— Не поможет! не поможет, брат! Визжи себе хоть чертом, не только бабою, меня не проведешь! — и толкнул его в темную камору так, что бедный пленник застонал, упавши на пол, а сам, в сопровождении десятского, отправился в хату писаря, и вслед за ними, как пароход, задымился винокур.
В размышлении шли они все трое, потупив головы, и вдруг, на повороте в темный переулок, разом вскрикнули от сильного удара по лбам, и такой же крик отгрянул в ответ им. Голова, прищуривши глаз свой, с изумлением увидел писаря с двумя десятскими.
— А я к тебе иду, пан-писарь!
— А я к твоей милости, пан-голова!
— Чудеса завелися, пан-писарь!
— Чудные дела, пан-голова!
— А что?
— Хлопцы бесятся, бесчинствуют целыми кучами по улицам! Твою милость величают такими словами… словом, сказать стыдно; пьяный москаль побоится вымолвить их нечестивым своим языком. (Все это худощавый писарь, в пестрядевых шароварах и жилете цвета винных дрожжей, сопровождал протягиванием шеи вперед и приведением ее тот же час в прежнее состояние.) — Вздремнул было немного, подняли с постели проклятые сорванцы своими срамными песнями и стуком! Хотел было хорошенько приструнить их, да покамест надел шаровары и жилет, все разбежались, куда ни попало. Самый главный однако же не увернулся от нас. Распевает он теперь в той хате, где держат колодников. Душа горела у меня узнать эту птицу, да рожа замазана сажею, как у черта, что кует гвозди для грешников.
— А как он одет, пан-писарь?
— В черном вывороченном тулупе собачий сын, пан-голова!
— А не лжешь ли ты, пан-писарь? Что, если этот сорванец сидит теперь у меня в каморе?
— Нет, пан-голова! Ты сам, не во гнев будь сказано, погрешил немного.
— Давайте огня! Мы посмотрим его!
Огонь принесли, дверь отперли — и голова ахнул от удивления, увидев перед собою свояченицу.
— Скажи пожалуйста, — с такими словами она приступила к нему, — ты не свихнул еще с последнего ума? Была ли в одноглазой башке твоей хоть капля мозга, когда толкнул ты меня в темную камору? Счастье, что не ударилась головою об железный крюк. Разве я не кричала тебе, что это я? Схватил, проклятый медведь, своими железными лапами, да и толкает! Чтоб тебя на том свете толкали черти!..
Последние слова вынесла она за дверь, на улицу, куда отправилась для каких-нибудь своих причин.
— Да, я вижу, что это ты! — сказал голова, очнувшись.
— Что скажешь, пан-писарь, не шельма этот проклятый сорви-голова?
— Шельма, пан-голова!
— Не пора ли нам всех этих повес прошколить хорошенько и заставить их заниматься делом?
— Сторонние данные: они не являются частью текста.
(* ===== verification/Scanf.v ===== *)
(** [fscanf] and [atoi] of the C library, as the user-space collector uses
    them.  The input is the list of bytes the pipe holds; a format is a list
    of directives; the result gives the values assigned, in order, the number
    returned and the input left.  A [%s] that does not fit its array is
    undefined.  [%f] reads decimal notation; the hexadecimal, infinity and nan
    forms, which none of the commands prints, do not match. *)

From stdpp Require Import base list strings.
From Stdlib Require Import ZArith Lia Ascii.
From S2P Require Import Prelude Wire Cfloat.

Local Open Scope Z_scope.

Definition EOF : Z := -1.

Definition isspace (c : Z) : bool := ((9 <=? c) && (c <=? 13)) || (c =? 32).
Definition isdigit (c : Z) : bool := (48 <=? c) && (c <=? 57).

Inductive directive : Type :=
| Space              (* white space in the format *)
| Lit (c : Z)        (* any other character *)
| Str (n : nat)      (* [%s] into an array of [n] bytes *)
| Int                (* [%d] *)
| Flt.               (* [%f] *)

Inductive value : Type :=
| VStr (s : list Z)
| VInt (z : Z)
| VFlt (f : float).

Record scan : Type := mkScan { got : list value; ret : Z; rest : list Z }.

(** The longest prefix of characters that satisfy [p], and what follows. *)
Fixpoint span (p : Z -> bool) (l : list Z) : list Z * list Z :=
  match l with
  | c :: r => if p c then let '(a, b) := span p r in (c :: a, b) else ([], l)
  | [] => ([], [])
  end.

Definition skip_space (l : list Z) : list Z := (span isspace l).2.

Definition digits (acc : Z) (l : list Z) : Z := foldl (fun a c => 10 * a + (c - 48)) acc l.

(** An optional sign. *)
Definition sign (l : list Z) : Z * list Z :=
  match l with
  | 45 :: r => (-1, r)
  | 43 :: r => (1, r)
  | _ => (1, l)
  end.

(** A number of the type [int]. *)
Definition to_int (z : Z) : res Z :=
  if (- 2 ^ 31 <=? z) && (z <? 2 ^ 31) then Ok z else Err Undefined.

(** [%d]: the number, or none when no digit follows. *)
Definition scan_int (l : list Z) : res (option Z * list Z) :=
  let '(sg, l) := sign l in
  let '(ds, r) := span isdigit l in
  match ds with
  | [] => Ok (None, r)
  | _ => z ← to_int (sg * digits 0 ds); Ok (Some z, r)
  end.

(** The exponent part of a decimal number: none when there is no [e], and no
    match when nothing follows it. *)
Definition scan_exp (l : list Z) : option Z * list Z :=
  match l with
  | c :: r =>
      if (c =? 101) || (c =? 69) then
        let '(sg, r) := sign r in
        let '(ds, r) := span isdigit r in
        match ds with [] => (None, r) | _ => (Some (sg * digits 0 ds), r) end
      else (Some 0, l)
  | [] => (Some 0, l)
  end.

(** [%f]. *)
Definition scan_flt (l : list Z) : option float * list Z :=
  let '(sg, l) := sign l in
  let '(ip, l) := span isdigit l in
  let '(fp, l) := match l with 46 :: r => span isdigit r | _ => ([], l) end in
  match ip ++ fp with
  | [] => (None, l)
  | ds =>
      let '(e, l) := scan_exp l in
      match e with
      | None => (None, l)
      | Some e =>
          let e := e - Z.of_nat (length fp) in
          (Some (f32_quot (sg * digits 0 ds * 10 ^ Z.max 0 e) (10 ^ Z.max 0 (- e))), l)
      end
  end.

(** The number of assignments so far, or [EOF] before the first. *)
Definition input_failure (n : Z) (l : list Z) : res scan :=
  Ok (mkScan [] (if n =? 0 then EOF else n) l).

(** [fscanf] after [n] assignments. *)
Fixpoint fscanf_from (n : Z) (fmt : list directive) (l : list Z) : res scan :=
  match fmt with
  | [] => Ok (mkScan [] n l)
  | Space :: fmt => fscanf_from n fmt (skip_space l)
  | Lit c :: fmt =>
      match l with
      | [] => input_failure n l
      | c' :: r => if c' =? c then fscanf_from n fmt r else Ok (mkScan [] n l)
      end
  | conv :: fmt =>
      let l := skip_space l in
      match l with
      | [] => input_failure n l
      | _ =>
          '(v, r) ←
            match conv with
            | Str k =>
                let '(s, r) := span (fun c => negb (isspace c)) l in
                if (length s <? k)%nat then Ok (Some (VStr s), r) else Err Undefined
            | Int => '(z, r) ← scan_int l; Ok (option_map VInt z, r)
            | _ => let '(f, r) := scan_flt l in Ok (option_map VFlt f, r)
            end;
          match v with
          | None => Ok (mkScan [] n r)
          | Some v => s ← fscanf_from (n + 1) fmt r; Ok (mkScan (v :: got s) (ret s) (rest s))
          end
      end
  end.

Definition fscanf (fmt : list directive) (l : list Z) : res scan := fscanf_from 0 fmt l.

(** What argument [i] was assigned: the characters stored, the string they
    make for the string functions, and the number. *)
Definition got_raw (s : scan) (i : nat) : option (list Z) :=
  match got s !! i with Some (VStr t) => Some t | _ => None end.
Definition got_str (s : scan) (i : nat) : option (list Z) :=
  option_map (fun t => (span (fun c => negb (c =? 0)) t).1) (got_raw s i).
Definition got_flt (s : scan) (i : nat) : option float :=
  match got s !! i with Some (VFlt f) => Some f | _ => None end.

(** [atoi] of the bytes at the start of a memory. *)
Fixpoint atoi_digits (acc : Z) (m : mem) : res Z :=
  match m with
  | Some c :: m => if isdigit c then atoi_digits (10 * acc + (c - 48)) m else Ok acc
  | _ => Err Undefined
  end.

Fixpoint atoi (m : mem) : res Z :=
  match m with
  | Some c :: r =>
      if isspace c then atoi r else
      z ← (if c =? 45 then z ← atoi_digits 0 r; Ok (- z)
           else if c =? 43 then atoi_digits 0 r
           else atoi_digits 0 m);
      to_int z
  | _ => Err Undefined
  end.

(** The array that holds a string of [s] in [n] bytes. *)
Definition str_array (n : nat) (s : list Z) : mem :=
  (Some <$> s ++ [0]) ++ replicate (n - length s - 1) None.

(** ** Lemmas *)

Lemma span_app p l : let '(a, b) := span p l in l = a ++ b /\ Forall (fun c => p c = true) a.
Proof.
  induction l as [|c l IH]; [done|]. cbn. destruct (p c) eqn:E; [|done].
  destruct (span p l) as [a b]. destruct IH as [-> H]. split; [done|by constructor].
Qed.

Lemma span_all p a b :
  Forall (fun c => p c = true) a -> (match b with [] => True | c :: _ => p c = false end) ->
  span p (a ++ b) = (a, b).
Proof.
  induction 1 as [|c a Hc _ IH]; intros Hb.
  - cbn. destruct b as [|c b]; [done|]. cbn. by rewrite Hb.
  - cbn. rewrite Hc. by rewrite (IH Hb).
Qed.

Lemma skip_space_length l : (length (skip_space l) <= length l)%nat.
Proof.
  unfold skip_space. pose proof (span_app isspace l) as H. destruct (span isspace l) as [a b].
  destruct H as [-> _]. cbn. rewrite length_app. lia.
Qed.

(** After white space is skipped, no white space is in front. *)
Lemma skip_space_head l c r : skip_space l = c :: r -> isspace c = false.
Proof.
  unfold skip_space. induction l as [|d l IH]; [done|]. cbn. destruct (isspace d) eqn:E.
  - destruct (span isspace l). exact IH.
  - by intros [= -> _].
Qed.

(** ** What is left of the input *)

Lemma span_rest_length p l : (length (span p l).2 <= length l)%nat.
Proof.
  pose proof (span_app p l) as H. destruct (span p l) as [a b]. destruct H as [-> _].
  cbn. rewrite length_app. lia.
Qed.

Lemma sign_rest_length l : (length (sign l).2 <= length l)%nat.
Proof.
  unfold sign. destruct l as [|z l]; [done|].
  repeat first [case_match; cbn; lia | case_match; subst]; cbn; lia.
Qed.

Lemma scan_int_rest l v r : scan_int l = Ok (v, r) -> (length r <= length l)%nat.
Proof.
  unfold scan_int. pose proof (sign_rest_length l) as H1. destruct (sign l) as [sg l1].
  pose proof (span_rest_length isdigit l1) as H2. destruct (span isdigit l1) as [ds l2].
  cbn in *. destruct ds as [|d ds]; [intros [= _ <-]; lia|].
  intros H. apply bind_Ok in H as (z & _ & H). injection H as _ <-. lia.
Qed.

Lemma scan_exp_rest l : (length (scan_exp l).2 <= length l)%nat.
Proof.
  unfold scan_exp. destruct l as [|c l]; [done|]. destruct (_ || _); [|done].
  pose proof (sign_rest_length l) as H1. destruct (sign l) as [sg l1].
  pose proof (span_rest_length isdigit l1) as H2. destruct (span isdigit l1) as [ds l2].
  destruct ds; cbn in *; lia.
Qed.

Lemma scan_flt_rest l : (length (scan_flt l).2 <= length l)%nat.
Proof.
  unfold scan_flt. pose proof (sign_rest_length l) as H1. destruct (sign l) as [sg l1].
  pose proof (span_rest_length isdigit l1) as H2. destruct (span isdigit l1) as [ip l2].
  set (fr := match l2 with 46 :: r => _ | _ => _ end).
  assert (H3 : (length fr.2 <= length l2)%nat).
  { subst fr. destruct l2 as [|c l2]; [done|]. cbn [length].
    pose proof (span_rest_length isdigit l2).
    repeat first [case_match; cbn; lia | case_match; subst]; cbn; lia. }
  destruct fr as [fp l3]. cbn in *. destruct (ip ++ fp); [cbn; lia|].
  pose proof (scan_exp_rest l3) as H4. destruct (scan_exp l3) as [[e|] l4]; cbn in *; lia.
Qed.

(** A conversion never gives input back. *)
Lemma fscanf_from_rest fmt : forall n l s,
  fscanf_from n fmt l = Ok s -> (length (rest s) <= length l)%nat.
Proof.
  induction fmt as [|d fmt IH]; intros n l s H; [injection H as <-; done|].
  pose proof (skip_space_length l) as Hs.
  destruct d as [|c|k| |]; cbn [fscanf_from] in H.
  - apply IH in H. lia.
  - destruct l as [|c' r]; [injection H as <-; done|].
    destruct (c' =? c); [apply IH in H; cbn; lia|injection H as <-; done].
  - destruct (skip_space l) as [|c r] eqn:E; [injection H as <-; cbn; lia|]. rewrite <- E in *.
    pose proof (span_rest_length (fun c => negb (isspace c)) (skip_space l)) as Hr.
    destruct (span _ (skip_space l)) as [w r']. destruct (length w <? k)%nat; [|done].
    rewrite bind_ret_l in H. invok H. subst. cbn. apply IH in Hx. cbn in Hr. lia.
  - destruct (skip_space l) as [|c r] eqn:E; [injection H as <-; cbn; lia|]. rewrite <- E in *.
    apply bind_Ok in H as ([v r'] & Hv & H). apply bind_Ok in Hv as ([z r2] & Hz & Hv).
    injection Hv as <- <-. apply scan_int_rest in Hz.
    destruct z; cbn [option_map] in H; [invok H; subst; cbn; apply IH in Hx; lia|injection H as <-; cbn; lia].
  - destruct (skip_space l) as [|c r] eqn:E; [injection H as <-; cbn; lia|]. rewrite <- E in *.
    pose proof (scan_flt_rest (skip_space l)) as Hz. destruct (scan_flt (skip_space l)) as [f r2].
    rewrite bind_ret_l in H. cbn in Hz.
    destruct f; cbn [option_map] in H; [invok H; subst; cbn; apply IH in Hx; lia|injection H as <-; cbn; lia].
Qed.

(** A format that starts with [%s] makes progress unless it meets the end. *)
Lemma fscanf_str_progress k fmt l s :
  fscanf (Str k :: fmt) l = Ok s -> ret s <> EOF -> (length (rest s) < length l)%nat.
Proof.
  unfold fscanf. cbn [fscanf_from]. pose proof (skip_space_length l) as Hs.
  destruct (skip_space l) as [|c r] eqn:E; [intros [= <-]; done|]. intros H _. cbn [length] in Hs.
  pose proof (skip_space_head l c r E) as Hc. cbn [span] in H. rewrite Hc in H. cbn [negb] in H.
  pose proof (span_rest_length (fun c => negb (isspace c)) r) as Hr.
  destruct (span _ r) as [w r']. cbn in Hr. destruct (length (c :: w) <? k)%nat; [|done].
  rewrite bind_ret_l in H. invok H. subst. cbn. apply fscanf_from_rest in Hx. lia.
Qed.

(** Scanning uses no fuel. *)
Lemma fscanf_from_fuelless fmt : forall n l, fuelless (fscanf_from n fmt l).
Proof.
  induction fmt as [|d fmt IH]; intros n l; [done|].
  destruct d; cbn [fscanf_from]; try apply IH.
  - destruct l as [|c' r]; [done|]. destruct (c' =? c); [apply IH|done].
  - unfold input_failure. destruct (skip_space l); [done|]. destruct (span _ _).
    destruct (_ <? _)%nat; [|done]. rewrite bind_ret_l. apply fuelless_bind; [apply IH|done].
  - unfold input_failure. destruct (skip_space l) as [|c r]; [done|]. apply fuelless_bind.
    + apply fuelless_bind; [|by intros []]. unfold scan_int, to_int. fuelless.
    + intros [[v|] r']; [|done]. apply fuelless_bind; [apply IH|done].
  - unfold input_failure. destruct (skip_space l) as [|c r]; [done|]. destruct (scan_flt _) as [[f|] r'];
      rewrite bind_ret_l; [|done]. apply fuelless_bind; [apply IH|done].
Qed.
#[export] Hint Resolve fscanf_from_fuelless : fuel.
— Давно пора, давно пора, пан-голова!
— Они, дурни, забрали себе… Кой черт! Мне почудился крик свояченицы на улице… Они, дурни, забрали себе в голову, что я им ровня. Они думают, что я какой-нибудь их брат, простой казак!.. Небольшой, последовавший за сим, кашель и устремление глаза исподлобья вокруг давали догадываться, что голова готовился говорить о чем-то важном. — В тысяча… этих проклятых названий годов, хоть убей, не выговорю. Ну — году, комиссару тогдашнему, Ледачему, дан был приказ выбрать из казаков такого, который бы был посмышленее всех. О! (это «о!» голова произнес, поднявши палец вверх) посмышленее всех! В проводники царице. Я тогда…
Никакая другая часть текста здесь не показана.